Finally, I have created an exclusive file on https://ml.kesselmanrao.com/ called ligo_primary_analysis.ipynb and placed all the required sections in the correct sequence. So the relevant code and plots need to be added their either using option 1 or from option 2 whichever is faster to you @andorsk and saves most time! Here is the new primary analysis notebook for your reference: https://ml.kesselmanrao.com/notebooks/a_novel_approach_toward_tda_paper/notebooks/ligo_primary_analysis.ipynb#2.

andorsk commented 2 years ago

@animikhroy is this something maybe @Ashxyz998 can help with? This is a refactoring issue it sounds like.

animikhroy commented 2 years ago

@andorsk nope actually he doesn't have that much understanding of the code to be able to do this and he has very limited time at hand because of a medical emergency so I am trying to get @Ashxyz998 to finish the rest of his preassigned tasks.

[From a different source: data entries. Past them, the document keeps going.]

Lemma active_reservations_eq done item rest st r :
  replay_stream records risks = done ++ item :: rest -> replay_inv done st -> r ∈ records ->
  active_reservations r (blocking st) ≡ₚ reserved_before (item_seq item) records.
Proof.
  intros Hs Hinv Hr. unfold active_reservations, reserved_before.
  rewrite <- (concat_fmap_perm _ _ _ (blocking_entries _ _ _ _ Hs Hinv)), <- list_fmap_compose.
  replace (filter _ (blocking st)) with (blocking st); [done|]. symmetry. apply filter_all.
  intros [id [r' t]] Hin. cbn. apply bt_In_get in Hin; [|by apply inv_wf in Hinv].
  pose proof Hin as Hin2. rewrite (inv_blocking _ _ Hinv) in Hin2.
  apply (blocking_before_map records risks Hv _ _ _ _ _ _ _ Hs Hinv) in Hin as (Hr' & _ & Hb & e & He & ->).
  destruct (accepted_records records risks Hv) as (_ & _ & Hsc).
  rewrite (Hsc r' r Hr' Hr). unfold blocking_before in Hb. rewrite He in Hb. by rewrite Hb.
Qed.
End reserved.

This is something only you can do the fastest and in the correct way without breaking things. I tried it initially and it broke. And therefore I requested a call with you. I have sent you WhatsApps regarding the same.

animikhroy commented 2 years ago

@andorsk Plus this is too vital of a component for the peer reviewed evaluation of the paper so it needs to be done in the best way by the best person for the proper acceptance.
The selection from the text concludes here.